Lemma max_levels_ge l c : c ∈ l -> (frame_levels c <= max_levels l)%nat.
Proof.
  induction l as [|c' l IH]; intros Hin; [by apply elem_of_nil in Hin|].
  apply elem_of_cons in Hin as [->|Hin]; simpl; [lia|]. specialize (IH Hin). lia.
Qed.

Lemma foldl_max_step_levels (cs : gmap string frame) depth names : forall b,
  (forall k c, cs !! k = Some c ->
     getMaxDepth o c (depth +i 1) = depth + Z.of_nat (frame_levels c)) ->
  foldl (max_step ((fun child => getMaxDepth o child) <$> cs) depth) b names
  = Z.max b (depth + Z.of_nat (max_levels (omap (cs !!.) names)))
  \/ omap (cs !!.) names = [] /\
     foldl (max_step ((fun child => getMaxDepth o child) <$> cs) depth) b names = b.
Proof.
  intros b Hsub. revert b. induction names as [|k names IH]; intros b.
  - right. done.
  - assert (max_step ((fun child => getMaxDepth o child) <$> cs) depth b k
            = match cs !! k with
              | Some c => Z.max b (depth + Z.of_nat (frame_levels c))
              | None => b
              end) as Hstep.
    { unfold max_step. rewrite lookup_fmap.
      destruct (cs !! k) as [c|] eqn:E; cbn [fmap option_fmap option_map]; [|done].
      rewrite (Hsub k c E).
      destruct (Z.ltb_spec b (depth + Z.of_nat (frame_levels c))); lia. }
    cbn [foldl]. rewrite Hstep.
    change (omap (cs !!.) (k :: names))
      with (match cs !! k with
            | Some c => c :: omap (cs !!.) names
            | None => omap (cs !!.) names
            end).
    destruct (cs !! k) as [c|] eqn:E; [|apply IH].
    left. cbn [max_levels foldr].
    fold (max_levels (omap (cs !!.) names)).
    destruct (IH (Z.max b (depth + Z.of_nat (frame_levels c)))) as [->|[Hnil ->]].
    + lia.
    + rewrite Hnil. simpl. lia.
Qed.

(** Without overflow, [getMaxDepth] adds the number of levels below the
    node to the depth it is given. *)
Lemma getMaxDepth_levels f : forall depth,
  0 <= depth -> depth + Z.of_nat (frame_levels f) <= GoInt.max_int + 1 ->
  getMaxDepth o f depth = depth + Z.of_nat (frame_levels f) - 1.
Proof.
  induction f as [f IH] using frame_ind. intros depth Hd Hmax.
  rewrite getMaxDepth_unfold.
  pose proof (frame_levels_children f) as Hlev.
  pose proof (max_levels_perm _ _ (children_of_keys (children f))) as Hperm.
  assert (forall k c, children f !! k = Some c ->
            getMaxDepth o c (depth +i 1) = depth + Z.of_nat (frame_levels c)) as Hsub.
  { intros k c Hc. pose proof (frame_levels_child f k c Hc).
    assert (0 < frame_levels c)%nat by (destruct c; simpl; lia).
    assert (depth +i 1 = depth + 1) as ->.
    { apply GoIntFacts.wrap_small.
      unfold GoInt.in_range, GoInt.min_int, GoInt.max_int in *. lia. }
    rewrite (IH k c Hc) by lia. lia. }
  destruct (foldl_max_step_levels (children f) depth (map_keys o (children f)) depth Hsub)
    as [->|[Hnil ->]].
  - lia.
  - rewrite Hnil in Hperm. simpl in Hperm. lia.
Qed.

(** The number of levels of a tree is one more than the length of its
    longest path. *)
Lemma levels_longest_path f :
  (forall path node, node_at f path = Some node ->
     (length path < frame_levels f)%nat) /\
  (exists path node, node_at f path = Some node /\
     S (length path) = frame_levels f).
Proof.
  induction f as [f IH] using frame_ind. split.
  - intros [|k path] node; simpl.
    + intros _. destruct f. simpl. lia.
    + destruct (children f !! k) as [c|] eqn:E; [|done]. intros H.
      destruct (IH k c E) as [H1 _]. specialize (H1 path node H).
      pose proof (frame_levels_child f k c E). lia.
  - rewrite frame_levels_children.
    destruct (map_to_list (children f)) as [|[k0 c0] l0] eqn:El.
    + exists [], f. done.
    + assert (exists k c, children f !! k = Some c /\
                frame_levels c = max_levels (map_to_list (children f)).*2)
        as (k & c & E & Hmax).
      { assert (forall l : list (string * frame), l <> [] ->
                  exists kc, kc ∈ l /\ frame_levels kc.2 = max_levels l.*2) as Hl.
        { induction l as [|[k c] l IHl]; [done|]. intros _.
          destruct l as [|kc' l'].
          - exists (k, c). split; [by left|]. simpl. lia.
          - destruct IHl as ([k' c'] & Hin & Heq); [done|].
            destruct (Nat.le_gt_cases (frame_levels c) (max_levels (kc' :: l').*2)).
            + exists (k', c'). split; [by right|].
              simpl in *. rewrite Heq. lia.
            + exists (k, c). split; [by left|]. simpl in *. lia. }
        destruct (Hl (map_to_list (children f))) as ([k c] & Hin & Heq).
        { by rewrite El. }
        exists k, c. split; [by apply elem_of_map_to_list|done]. }
      rewrite <-El, <-Hmax.
      destruct (IH k c E) as [_ (path & node & Hn & Hlen)].
      exists (k :: path), node. simpl. rewrite E. split; [done|]. lia.
Qed.

End Depth.

(** C8. When [GenerateSVG] succeeds, the height of the image, written in
    its header and used for the base line of the frames, is the height
    given in the options if that is not [0], and otherwise
    [(maxDepth + 2) * frameHeight + headerHeight + 20] with [frameHeight]
    16 and [headerHeight] 40, where [maxDepth] is what [getMaxDepth] finds
    for the tree; no step of this computation leaves the range of [int]
    for a depth below [2 ^ 58], and for a tree of at most [2 ^ 58] levels
    [maxDepth] is the length of the longest path from the root. *)
Theorem GenerateSVG_height (o : map_order) (collapsed : string)
    (opts : SVGOptions) :
  let root := (parse_collapsed collapsed).1 in
  let total := (parse_collapsed collapsed).2 in
  let maxDepth := getMaxDepth o root 0 in
  let height :=
    if Height opts =? 0 then (maxDepth +i 2) *i 16 +i 40 +i 20
    else Height opts in
  total <> 0 ->
  GenerateSVG o collapsed opts
  = (svg_header (svg_width opts) height 12 (Title opts) total +:+
     renderFrame o root 10 (height -i 20) (svg_width opts -i 2 *i 10) 16 12
                 total 0 (ColorScheme opts) +:+
     "</svg>" +:+ nl, None) /\
  (maxDepth < 2 ^ 58 ->
   (maxDepth +i 2) *i 16 +i 40 +i 20 = (maxDepth + 2) * 16 + 40 + 20) /\
  (Z.of_nat (frame_levels root) <= 2 ^ 58 ->
   (forall path node, node_at root path = Some node ->
      Z.of_nat (length path) <= maxDepth) /\
   (exists path node, node_at root path = Some node /\
      Z.of_nat (length path) = maxDepth)).
Proof.
  intros root total maxDepth height Htotal. split_and!.
  - unfold GenerateSVG. subst root total height maxDepth.
    destruct (parse_collapsed collapsed) as [root total]. simpl in *.
    apply Z.eqb_neq in Htotal as ->. done.
  - intros Hsmall.
    assert (0 <= maxDepth) as Hpos.
    { apply (getMaxDepth_bounds o root 0). unfold GoInt.in_range, GoInt.min_int, GoInt.max_int. lia. }
    assert (forall z, 0 <= z < 2 ^ 63 -> GoInt.wrap z = z) as Hw.
    { intros z Hz. apply GoIntFacts.wrap_small.
      unfold GoInt.in_range, GoInt.min_int, GoInt.max_int. lia. }
    unfold GoInt.add, GoInt.mul.
    rewrite (Hw (maxDepth + 2)) by lia.
    rewrite (Hw ((maxDepth + 2) * 16)) by lia.
    rewrite (Hw ((maxDepth + 2) * 16 + 40)) by lia.
    apply Hw. lia.
  - intros Hlev.
    assert (maxDepth = Z.of_nat (frame_levels root) - 1) as ->.
    { unfold maxDepth. rewrite getMaxDepth_levels; unfold GoInt.max_int; lia. }
    destruct (levels_longest_path root) as [H1 (path & node & Hn & Hlen)]. split.
    + intros p n Hp. specialize (H1 p n Hp). lia.
    + exists path, node. split; [done|lia].
Qed.

Lemma GenerateSVG_height_witness :
  (GenerateSVG order_id tree_example DefaultSVGOptions).2 = None.
Proof.
  refine (f_equal snd (proj1 (GenerateSVG_height order_id tree_example
                                DefaultSVGOptions _))).
  by vm_compute.
Defined.

(** ** Colours *)

Section Colour.

Lemma rem_small_bounds a b : 0 <= a -> 0 < b -> 0 <= a %i b < b.
Proof. intros. unfold GoInt.rem. apply Z.rem_bound_pos; lia. Qed.

Lemma mul_small depth c :
  0 <= depth -> 0 < c <= 40 -> depth * 40 <= GoInt.max_int ->
  depth *i c = depth * c /\ 0 <= depth * c.
Proof.
  intros. unfold GoInt.mul. unfold GoInt.max_int in *.
  rewrite GoIntFacts.wrap_small; [nia|].
  unfold GoInt.in_range, GoInt.min_int, GoInt.max_int. nia.
Qed.

Lemma add_small a b :
  0 <= a <= 255 -> 0 <= b <= 255 -> a +i b = a + b.
Proof.
  intros. apply GoIntFacts.wrap_small.
  unfold GoInt.in_range, GoInt.min_int, GoInt.max_int. lia.
Qed.

(** While [depth * 40] fits an [int] the three components of
    [frameColor] lie within [0..255]. *)
Lemma frameColor_in_range (depth : Z) (scheme : string) :
  0 <= depth -> depth * 40 <= GoInt.max_int ->
  valid_rgb (frameColor depth scheme).
Proof.
  intros Hd Hmax. unfold frameColor, valid_rgb.
  destruct (mul_small depth 30 Hd ltac:(lia) Hmax) as [-> ?].
  destruct (mul_small depth 20 Hd ltac:(lia) Hmax) as [-> ?].
  destruct (mul_small depth 15 Hd ltac:(lia) Hmax) as [-> ?].
  destruct (mul_small depth 40 Hd ltac:(lia) Hmax) as [-> ?].
  pose proof (rem_small_bounds (depth * 30) 150).
  pose proof (rem_small_bounds (depth * 20) 100).
  pose proof (rem_small_bounds (depth * 15) 60).
  pose proof (rem_small_bounds (depth * 15) 55).
  pose proof (rem_small_bounds (depth * 40) 150).
  repeat case_match; simplify_eq; rewrite !add_small by lia; lia.
Qed.

Lemma frameColor_default (depth : Z) (scheme : string) :
  scheme <> "cold" -> scheme <> "mem" ->
  frameColor depth scheme = frameColor depth "hot".
Proof.
  intros Hc Hm. unfold frameColor.
  apply String.eqb_neq in Hc, Hm. by rewrite Hc, Hm.
Qed.

End Colour.


(** ** Conservation in the tree of frames *)

Section Tree.
Import GoIntFacts.

Lemma add_frames_add_value frames count node n :
  add_frames frames count (add_value node n)
  = add_value (add_frames frames count node) n.
Proof. by destruct frames. Qed.

Lemma add_frames_cons fname frames count node :
  add_frames (fname :: frames) count node
  = Frame (name node) (value node)
          (<[fname := add_path frames count (child_or_new node fname)]> (children node)).
Proof.
  cbn [add_frames]. unfold add_path, child_or_new.
  by rewrite add_frames_add_value.
Qed.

● ● ● ● ●

**Exercise goal:**
Where the data above reaches the line holding "renderFrame o root", begin printing, and stop after the line holding "Hz. apply GoIntFacts.wrap_small.". Each line must be reproduced exactly, with nothing else added.

**Answer area:**
     renderFrame o root 10 (height -i 20) (svg_width opts -i 2 *i 10) 16 12
                 total 0 (ColorScheme opts) +:+
     "</svg>" +:+ nl, None) /\
  (maxDepth < 2 ^ 58 ->
   (maxDepth +i 2) *i 16 +i 40 +i 20 = (maxDepth + 2) * 16 + 40 + 20) /\
  (Z.of_nat (frame_levels root) <= 2 ^ 58 ->
   (forall path node, node_at root path = Some node ->
      Z.of_nat (length path) <= maxDepth) /\
   (exists path node, node_at root path = Some node /\
      Z.of_nat (length path) = maxDepth)).
Proof.
  intros root total maxDepth height Htotal. split_and!.
  - unfold GenerateSVG. subst root total height maxDepth.
    destruct (parse_collapsed collapsed) as [root total]. simpl in *.
    apply Z.eqb_neq in Htotal as ->. done.
  - intros Hsmall.
    assert (0 <= maxDepth) as Hpos.
    { apply (getMaxDepth_bounds o root 0). unfold GoInt.in_range, GoInt.min_int, GoInt.max_int. lia. }
    assert (forall z, 0 <= z < 2 ^ 63 -> GoInt.wrap z = z) as Hw.
    { intros z Hz. apply GoIntFacts.wrap_small.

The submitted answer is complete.